◆ WORK REQUEST ◆
Restate word for word the lines that begin the listing and end with the line holding "Lemma with_channel_wf (channel".

◆ DATA TO PROCESS ◆
Definition snapshot (s : ClusterStateMachine) : list u8 := encode s.

Definition restore (data : list u8) (s : ClusterStateMachine)
    : result SnapshotError unit * ClusterStateMachine :=
  if decide (data = []) then (Ok tt, new) else
  match decode data with
  | Ok st => (Ok tt, st)
  | Err e => (Err (InvalidData e), s)
  end.

Definition cluster_machine : StateMachine ClusterCommand ClusterStateMachine := {|
  sm_apply := apply;
  sm_snapshot := snapshot;
  sm_restore := restore;
|}.

End Snapshots.

(** ** The invariant: keys are the lowercased names *)

Definition lower (s : str) : Prop := to_ascii_lowercase s = s.

Record channel_wf (key : str) (c : ReplicatedChannel) : Prop := mk_channel_wf {
  channel_key : key = to_ascii_lowercase (c_name c);
  channel_members_lower : ∀ n, is_Some (c_members c !! n) → lower n;
  channel_invites_lower : ∀ n, n ∈ c_invite_list c → lower n;
}.

Record state_wf (s : ClusterStateMachine) : Prop := mk_state_wf {
  user_keys : ∀ k u, users s !! k = Some u → k = to_ascii_lowercase (u_nickname u);
  channels_wf : ∀ k c, channels s !! k = Some c → channel_wf k c;
  server_keys : ∀ i srv, servers s !! i = Some srv → s_node_id srv = i;
}.

Lemma lower_idem (s : str) : lower (to_ascii_lowercase s).
Proof.
  unfold lower, to_ascii_lowercase. rewrite <- list_fmap_compose. apply list_fmap_ext.
  intros i c _. unfold compose, char_to_ascii_lowercase, is_ascii_uppercase.
  destruct (bool_decide (65 ≤ c ∧ c ≤ 90)%N) eqn:E.
  - apply bool_decide_eq_true in E. rewrite bool_decide_eq_false_2 by lia. done.
  - by rewrite E.
Qed.

(** Updates that keep a well-formed channel well-formed. *)
Definition keeps_wf (f : ReplicatedChannel → ReplicatedChannel) : Prop :=
  ∀ k c, channel_wf k c → channel_wf k (f c).

Lemma default_channel_wf (channel : str) :
  channel_wf (to_ascii_lowercase channel) (default_channel channel).
Proof. split; simpl; [done|intros n [? H]; by rewrite lookup_empty in H|set_solver]. Qed.

Lemma with_channel_wf (channel : str) f s :
  keeps_wf f → state_wf s → state_wf (with_channel channel f s).
Proof.
  intros Hf [H1 H2 H3]. split; simpl; [done| |done]. intros k c.
  destruct (decide (k = to_ascii_lowercase channel)) as [->|Hne].
  - rewrite lookup_insert_eq. intros [= <-]. apply Hf.
    destruct (channels s !! to_ascii_lowercase channel) eqn:E; simpl; [by apply H2|].
    apply default_channel_wf.
  - rewrite lookup_insert_ne by done. apply H2.
Qed.

Lemma with_user_wf (nickname : str) f s :
  (∀ u, u_nickname (f u) = u_nickname u) → state_wf s → state_wf (with_user nickname f s).
Proof.
  intros Hf [H1 H2 H3]. split; simpl; [|done|done]. intros k u.
  rewrite lookup_alter_Some. intros [(<- & u' & Hu & ->)|[_ Hu]].
  - rewrite Hf. by apply H1.
  - by apply H1.
Qed.

Lemma fmap_channels_wf f s :
  keeps_wf f → state_wf s → state_wf (set_channels (f <$> channels s) s).
Proof.
  intros Hf [H1 H2 H3]. split; simpl; [done| |done]. intros k c.
  rewrite lookup_fmap_Some. intros (c' & <- & Hc). by apply Hf, H2.
Qed.

Lemma keeps_wf_members (f : gmap str str → gmap str str) :
  (∀ m n, is_Some (f m !! n) → is_Some (m !! n) ∨ lower n) →
  keeps_wf (λ c, set_members (f (c_members c)) c).
Proof. intros Hf k c [H1 H2 H3]. split; simpl; [done| |done]. intros n [?|?]%Hf; auto. Qed.

Lemma delete_members_wf (n : str) : keeps_wf (λ c, set_members (delete n (c_members c)) c).
Proof.
  apply (keeps_wf_members (delete n)). intros m x Hx. left.
  destruct Hx as [v Hx]. apply lookup_delete_Some in Hx as [_ Hx]. by exists v.
Qed.
(** * segments-ai export core: a shallow embedding and its verified properties

    The development follows [src/segments/export.py] and
    [src/segments/utils.py]:

    - the id/colour codec [rgb2id] / [id2rgb];
    - the colour allocator [IdGenerator];
    - the raster helpers [bitmap2file], [extract_bitmap],
      [get_semantic_bitmap] and [colorize];
    - the format emitters and the dispatcher [export_dataset].

    Python integers are unbounded and are modelled by [Z]; NumPy integers are
    modelled by [Z] together with the wrap-around of their dtype; Python
    floats are IEEE 754 binary64 numbers with the operations of the Standard
    Library's [SpecFloat].  Exceptions are values of [exn] carried by
    [result]. *)

From Stdlib Require Import ZArith QArith Qabs Lia SpecFloat.
From stdpp Require Import base gmap strings list sorting pretty.

Open Scope Z_scope.

#[local] Set Warnings "-clear-no-such-hyp".

(** ** Python outcomes *)

Inductive exn : Type :=
| ValueError (msg : string)
| KeyError
| IndexError
| TypeError
| AttributeError
| AssertionError
| ValidationError
| ZeroDivisionError.

(** [Spinning] is the outcome of a [while True] loop that has consumed every
    random draw it was given without reaching its [return]. *)
Inductive result (A : Type) : Type :=
| Ok (a : A)
| Raise (e : exn)
| Spinning.

Arguments Ok {A} a.
Arguments Raise {A} e.
Arguments Spinning {A}.

Definition rbind {A B : Type} (r : result A) (k : A → result B) : result B :=
  match r with
  | Ok a => k a
  | Raise e => Raise e
  | Spinning => Spinning
  end.

#[global] Instance result_bind : MBind result := λ A B k r, rbind r k.
#[global] Instance result_ret : MRet result := @Ok.

(** [l[i]] for a Python list or one axis of an array, index [i >= 0]. *)
Definition getitem {A : Type} (l : list A) (i : nat) : result A :=
  match l !! i with
  | Some a => Ok a
  | None => Raise IndexError
  end.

◆ EXERCISE RESULT ◆
Definition snapshot (s : ClusterStateMachine) : list u8 := encode s.

Definition restore (data : list u8) (s : ClusterStateMachine)
    : result SnapshotError unit * ClusterStateMachine :=
  if decide (data = []) then (Ok tt, new) else
  match decode data with
  | Ok st => (Ok tt, st)
  | Err e => (Err (InvalidData e), s)
  end.

Definition cluster_machine : StateMachine ClusterCommand ClusterStateMachine := {|
  sm_apply := apply;
  sm_snapshot := snapshot;
  sm_restore := restore;
|}.

End Snapshots.

(** ** The invariant: keys are the lowercased names *)

Definition lower (s : str) : Prop := to_ascii_lowercase s = s.

Record channel_wf (key : str) (c : ReplicatedChannel) : Prop := mk_channel_wf {
  channel_key : key = to_ascii_lowercase (c_name c);
  channel_members_lower : ∀ n, is_Some (c_members c !! n) → lower n;
  channel_invites_lower : ∀ n, n ∈ c_invite_list c → lower n;
}.

Record state_wf (s : ClusterStateMachine) : Prop := mk_state_wf {
  user_keys : ∀ k u, users s !! k = Some u → k = to_ascii_lowercase (u_nickname u);
  channels_wf : ∀ k c, channels s !! k = Some c → channel_wf k c;
  server_keys : ∀ i srv, servers s !! i = Some srv → s_node_id srv = i;
}.

Lemma lower_idem (s : str) : lower (to_ascii_lowercase s).
Proof.
  unfold lower, to_ascii_lowercase. rewrite <- list_fmap_compose. apply list_fmap_ext.
  intros i c _. unfold compose, char_to_ascii_lowercase, is_ascii_uppercase.
  destruct (bool_decide (65 ≤ c ∧ c ≤ 90)%N) eqn:E.
  - apply bool_decide_eq_true in E. rewrite bool_decide_eq_false_2 by lia. done.
  - by rewrite E.
Qed.

(** Updates that keep a well-formed channel well-formed. *)
Definition keeps_wf (f : ReplicatedChannel → ReplicatedChannel) : Prop :=
  ∀ k c, channel_wf k c → channel_wf k (f c).

Lemma default_channel_wf (channel : str) :
  channel_wf (to_ascii_lowercase channel) (default_channel channel).
Proof. split; simpl; [done|intros n [? H]; by rewrite lookup_empty in H|set_solver]. Qed.

Lemma with_channel_wf (channel : str) f s :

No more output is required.